Copy the entries exactly, through the "- [Date] and" line.

▶ [Exercise data]:
--------------------------------

(** * ots-sign: signing and integrity protocol

    A shallow embedding of the protocol core of the ots-sign browser
    application: [js/crypto.js] (hex codec, signing message, key derivation,
    signature wrapper), the Merkle commitment of [js/state.js] and the bundle
    model of [js/bundle.js].

    Conventions.
    - A JavaScript string is a [string]: a sequence of code units.  The
      development covers the Latin-1 range (code units below 256), where
      [toLowerCase], [trim], [JSON.stringify] and [TextEncoder] have the closed
      forms given in module [JS].
    - A [Uint8Array] is a [list byte].
    - The browser and vendor primitives (SHA-256, PBKDF2, the Ed25519 functions
      of TweetNaCl, [JSON.parse]) are parameters of the sections that use them.
    - [Date] and [Math.random] readings are passed in as arguments. *)

From Stdlib Require Import String Ascii NArith ZArith Bool Arith List Lia.
From Stdlib.Strings Require Import Byte.
From Equations Require Import Equations.
Import ListNotations.

Local Open Scope string_scope.
Local Open Scope list_scope.
Local Open Scope nat_scope.

Abbreviation bytes := (list byte).

(* ===================================================================== *)
(** * Built-ins of the JavaScript platform *)
(* ===================================================================== *)

Module JS.

(** A value that is either a string or a byte array ([typeof x === 'string']
    decides between the two in the source). *)
Inductive StringOrBytes : Type :=
| Str (s : string)
| Bytes (b : bytes).

Definition code (c : ascii) : N := N_of_ascii c.

(** ** [String.prototype.toLowerCase] on Latin-1 *)

Definition lowerChar (c : ascii) : ascii :=
  let n := code c in
  if ((65 <=? n) && (n <=? 90))%N then ascii_of_N (n + 32)
  else if ((192 <=? n) && (n <=? 222) && negb (n =? 215))%N then ascii_of_N (n + 32)
  else c.

Fixpoint toLowerCase (s : string) : string :=
  match s with
  | EmptyString => EmptyString
  | String c r => String (lowerChar c) (toLowerCase r)
  end.

(** ** White space and [String.prototype.trim] *)

(** White space and line terminators below 256: TAB, LF, VT, FF, CR, SP, NBSP. *)
Definition isWhiteSpace (c : ascii) : bool :=
  let n := code c in
  (((9 <=? n) && (n <=? 13)) || (n =? 32) || (n =? 160))%N.

Fixpoint trimStart (s : string) : string :=
  match s with
  | EmptyString => EmptyString
  | String c r => if isWhiteSpace c then trimStart r else s
  end.

(** [trimEnd] keeps a character when it is not white space or when something
    that is kept follows it. *)
Fixpoint trimEnd (s : string) : string :=
  match s with
  | EmptyString => EmptyString
  | String c r =>
      match trimEnd r with
      | EmptyString => if isWhiteSpace c then EmptyString else String c EmptyString
      | r' => String c r'
      end
  end.

Definition trim (s : string) : string := trimEnd (trimStart s).

(** ** [parseInt(s, 16)] *)

Definition hexDigitValue (c : ascii) : option Z :=
  let n := code c in
  if ((48 <=? n) && (n <=? 57))%N then Some (Z.of_N (n - 48))
  else if ((97 <=? n) && (n <=? 102))%N then Some (Z.of_N (n - 87))
  else if ((65 <=? n) && (n <=? 70))%N then Some (Z.of_N (n - 55))
  else None.

(** The longest prefix of hexadecimal digits, accumulated most significant
    digit first; [None] (NaN) when there is no digit at all. *)
Fixpoint parseDigits (acc : option Z) (s : string) : option Z :=
  match s with
  | EmptyString => acc
  | String c r =>
      match hexDigitValue c with
      | Some d => parseDigits (Some (16 * match acc with Some a => a | None => 0 end + d)%Z) r
      | None => acc
      end
  end.

Definition stripHexPrefix (s : string) : string :=
  match s with
  | String "0" (String "x" r) => r
  | String "0" (String "X" r) => r
  | _ => s
  end.

(** [parseInt(s, 16)]: leading white space, an optional sign, an optional
    [0x] prefix, then the digits.  [None] stands for NaN. *)
Definition parseInt16 (s : string) : option Z :=
  let s1 := trimStart s in
  let '(sign, s2) :=
    match s1 with
    | String "-" r => ((-1)%Z, r)
    | String "+" r => (1%Z, r)
    | _ => (1%Z, s1)
    end in
  match parseDigits None (stripHexPrefix s2) with
  | Some v => Some (sign * v)%Z
  | None => None
  end.

(** Storing a number into a [Uint8Array] element: NaN becomes 0, an integer
    is taken modulo 256. *)
Definition toUint8 (v : option Z) : byte :=
  match v with
  | None => x00
  | Some z => match Byte.of_N (Z.to_N (z mod 256)) with Some b => b | None => x00 end
  end.

(** ** [Number.prototype.toString(16)] and [padStart(2, '0')] for a byte *)

Definition hexDigit (n : N) : ascii :=
  if (n <? 10)%N then ascii_of_N (48 + n) else ascii_of_N (87 + n).

Definition toString16 (n : N) : string :=
  if (n <? 16)%N then String (hexDigit n) EmptyString
  else String (hexDigit (n / 16)) (String (hexDigit (n mod 16)) EmptyString).

Definition padStart2 (s : string) : string :=
  match s with
  | EmptyString => "00"
  | String c EmptyString => String "0" s
  | _ => s
  end.

(** ** [TextEncoder.encode]: UTF-8 of a Latin-1 string *)

Definition byteOfN (n : N) : byte :=
  match Byte.of_N n with Some b => b | None => x00 end.

Definition utf8Char (c : ascii) : bytes :=
  let n := code c in
  if (n <? 128)%N then [byteOfN n]
  else [byteOfN (192 + n / 64); byteOfN (128 + n mod 64)].

Fixpoint TextEncoder_encode (s : string) : bytes :=
  match s with
  | EmptyString => []
  | String c r => utf8Char c ++ TextEncoder_encode r
  end.

(** ** [JSON.stringify] of strings and of flat records of strings *)

Definition dquote : ascii := ascii_of_N 34.
Definition backslash : ascii := ascii_of_N 92.

(** The escape of one character inside a JSON string literal. *)
Definition escapeChar (c : ascii) : string :=
  let n := code c in
  if (n =? 34)%N then String backslash (String dquote EmptyString)
  else if (n =? 92)%N then String backslash (String backslash EmptyString)
  else if (n =? 8)%N then String backslash "b"
  else if (n =? 9)%N then String backslash "t"
  else if (n =? 10)%N then String backslash "n"
  else if (n =? 12)%N then String backslash "f"
  else if (n =? 13)%N then String backslash "r"
  else if (n <? 32)%N then
    String backslash (String "u" (String "0" (String "0"
      (String (hexDigit (n / 16)) (String (hexDigit (n mod 16)) EmptyString)))))
  else String c EmptyString.

Fixpoint escapeString (s : string) : string :=
  match s with
  | EmptyString => EmptyString
  | String c r => escapeChar c ++ escapeString r
  end.

Definition quoteJSONString (s : string) : string :=
  String dquote (escapeString s ++ String dquote EmptyString).

(** The members of an object whose values are all strings, in insertion
    order, separated by commas. *)
Fixpoint stringifyMembers (members : list (string * string)) : string :=
  match members with
  | [] => EmptyString
  | [(k, v)] => quoteJSONString k ++ ":" ++ quoteJSONString v
  | (k, v) :: rest =>
      quoteJSONString k ++ ":" ++ quoteJSONString v ++ "," ++ stringifyMembers rest
  end.

Definition JSON_stringify_record (members : list (string * string)) : string :=
  "{" ++ stringifyMembers members ++ "}".

(** ** Values returned by [JSON.parse] *)

(** Numbers are JavaScript numbers; integers stand for them (only whether a
    number is zero matters below).  An object is the list of its members. *)
#[local] Unset Elimination Schemes.
Inductive json : Type :=
| JNull
| JBool (b : bool)
| JNum (z : Z)
| JStr (s : string)
| JArr (items : list json)
| JObj (members : list (string * json)).
#[local] Set Elimination Schemes.

Fixpoint lookupMember (key : string) (members : list (string * json)) : option json :=
  match members with
  | [] => None
  | (k, v) :: rest => if String.eqb k key then Some v else lookupMember key rest
  end.

(** [v.key] for a value [v] that is neither [null] nor [undefined] and a
    key that names no built-in property; [None] is [undefined]. *)
Definition getProp (v : json) (key : string) : option json :=
  match v with
  | JObj members => lookupMember key members
  | _ => None
  end.

(** ToBoolean. *)
Definition toBoolean (v : option json) : bool :=
  match v with
  | None => false
  | Some JNull => false
  | Some (JBool b) => b
  | Some (JNum z) => negb (Z.eqb z 0)
  | Some (JStr s) => negb (String.eqb s EmptyString)
  | Some (JArr _) => true
  | Some (JObj _) => true
  end.

(** ** Facts about the built-ins *)

Ltac each_char c := destruct c as [[] [] [] [] [] [] [] []].

Lemma lowerChar_idempotent (c : ascii) : lowerChar (lowerChar c) = lowerChar c.
Proof. each_char c; reflexivity. Qed.

Lemma isWhiteSpace_lowerChar (c : ascii) : isWhiteSpace (lowerChar c) = isWhiteSpace c.
Proof. each_char c; reflexivity. Qed.

Lemma toLowerCase_idempotent (s : string) : toLowerCase (toLowerCase s) = toLowerCase s.
Proof.
  induction s as [|c s IH]; simpl; [reflexivity|].
  now rewrite lowerChar_idempotent, IH.
Qed.

Lemma toLowerCase_trimStart (s : string) :
  toLowerCase (trimStart s) = trimStart (toLowerCase s).
Proof.
  induction s as [|c s IH]; simpl; [reflexivity|].
  rewrite isWhiteSpace_lowerChar. now destruct (isWhiteSpace c).
Qed.

Lemma toLowerCase_trimEnd (s : string) :
  toLowerCase (trimEnd s) = trimEnd (toLowerCase s).
Proof.
  induction s as [|c s IH]; simpl; [reflexivity|].
  rewrite <- IH, isWhiteSpace_lowerChar.
  destruct (trimEnd s); simpl; [now destruct (isWhiteSpace c) | reflexivity].
Qed.

Lemma toLowerCase_trim (s : string) : toLowerCase (trim s) = trim (toLowerCase s).
Proof. unfold trim. now rewrite toLowerCase_trimEnd, toLowerCase_trimStart. Qed.

Lemma trimEnd_idempotent (s : string) : trimEnd (trimEnd s) = trimEnd s.
Proof.
  induction s as [|c s IH]; simpl; [reflexivity|].
  destruct (trimEnd s) as [|c' t] eqn:E.
  - destruct (isWhiteSpace c) eqn:W; simpl; [reflexivity | now rewrite W].
  - change (trimEnd (String c (String c' t)))
      with (match trimEnd (String c' t) with
            | EmptyString => if isWhiteSpace c then EmptyString else String c EmptyString
            | r' => String c r'
            end).
    now rewrite IH.
Qed.

(** A string that does not begin with white space. *)
Definition startsClean (s : string) : Prop :=
  match s with
  | EmptyString => True
  | String c _ => isWhiteSpace c = false
  end.

Lemma trimStart_startsClean (s : string) : startsClean (trimStart s).
Proof.
  induction s as [|c s IH]; simpl; [exact I|].
  destruct (isWhiteSpace c) eqn:W; [assumption | exact W].
Qed.

Lemma trimStart_clean (s : string) : startsClean s -> trimStart s = s.
Proof. destruct s as [|c s]; simpl; [reflexivity | now intros ->]. Qed.

Lemma trimEnd_startsClean (s : string) : startsClean s -> startsClean (trimEnd s).
Proof.
  destruct s as [|c s]; simpl; [auto|]. intro W.
  destruct (trimEnd s); [rewrite W|]; exact W.
Qed.

Lemma trim_idempotent (s : string) : trim (trim s) = trim s.
Proof.
  unfold trim.
  rewrite (trimStart_clean (trimEnd (trimStart s))).
  - apply trimEnd_idempotent.
  - apply trimEnd_startsClean, trimStart_startsClean.
Qed.

(** ** Decoders, used to show that the encoders lose nothing *)

Fixpoint utf8Decode (bs : bytes) : string :=
  match bs with
  | [] => EmptyString
  | b :: r =>
      if (Byte.to_N b <? 128)%N then String (ascii_of_N (Byte.to_N b)) (utf8Decode r)
      else
        match r with
        | b2 :: r' =>
            String (ascii_of_N ((Byte.to_N b - 192) * 64 + (Byte.to_N b2 - 128)))
                   (utf8Decode r')
        | [] => EmptyString
        end
  end.

Lemma utf8Decode_char (c : ascii) (rest : bytes) :
  utf8Decode (utf8Char c ++ rest) = String c (utf8Decode rest).
Proof. each_char c; reflexivity. Qed.

Lemma utf8Decode_encode (s : string) : utf8Decode (TextEncoder_encode s) = s.
Proof.
  induction s as [|c s IH]; simpl; [reflexivity|].
  now rewrite utf8Decode_char, IH.
Qed.

Lemma TextEncoder_encode_inj (s t : string) :
  TextEncoder_encode s = TextEncoder_encode t -> s = t.
Proof.
  intro H. rewrite <- (utf8Decode_encode s), <- (utf8Decode_encode t). now rewrite H.
Qed.

Definition consParsed (c : ascii) (r : option (string * string)) : option (string * string) :=
  match r with
  | Some (s, t) => Some (String c s, t)
  | None => None
  end.

Definition hexPair (h l : ascii) : ascii :=
  match hexDigitValue h, hexDigitValue l with
  | Some a, Some b => ascii_of_N (Z.to_N (16 * a + b))
  | _, _ => zero
  end.

(** Reads the body of a JSON string literal up to its closing quote and
    returns the string it denotes with the text after the quote. *)
Fixpoint readJSONString (s : string) : option (string * string) :=
  match s with
  | EmptyString => None
  | String c r =>
      if (code c =? 34)%N then Some (EmptyString, r)
      else if (code c =? 92)%N then
        match r with
        | String e r1 =>
            if (code e =? 117)%N then
              match r1 with
              | String _ (String _ (String h (String l r2))) =>
                  consParsed (hexPair h l) (readJSONString r2)
              | _ => None
              end
            else
              consParsed
                (if (code e =? 98)%N then ascii_of_N 8
                 else if (code e =? 116)%N then ascii_of_N 9
                 else if (code e =? 110)%N then ascii_of_N 10
                 else if (code e =? 102)%N then ascii_of_N 12
                 else if (code e =? 114)%N then ascii_of_N 13
                 else e)
                (readJSONString r1)
        | EmptyString => None
        end
      else consParsed c (readJSONString r)
  end.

--------------------------------

▶ [Task answer]:
(** * ots-sign: signing and integrity protocol

    A shallow embedding of the protocol core of the ots-sign browser
    application: [js/crypto.js] (hex codec, signing message, key derivation,
    signature wrapper), the Merkle commitment of [js/state.js] and the bundle
    model of [js/bundle.js].

    Conventions.
    - A JavaScript string is a [string]: a sequence of code units.  The
      development covers the Latin-1 range (code units below 256), where
      [toLowerCase], [trim], [JSON.stringify] and [TextEncoder] have the closed
      forms given in module [JS].
    - A [Uint8Array] is a [list byte].
    - The browser and vendor primitives (SHA-256, PBKDF2, the Ed25519 functions
      of TweetNaCl, [JSON.parse]) are parameters of the sections that use them.
    - [Date] and [Math.random] readings are passed in as arguments. *)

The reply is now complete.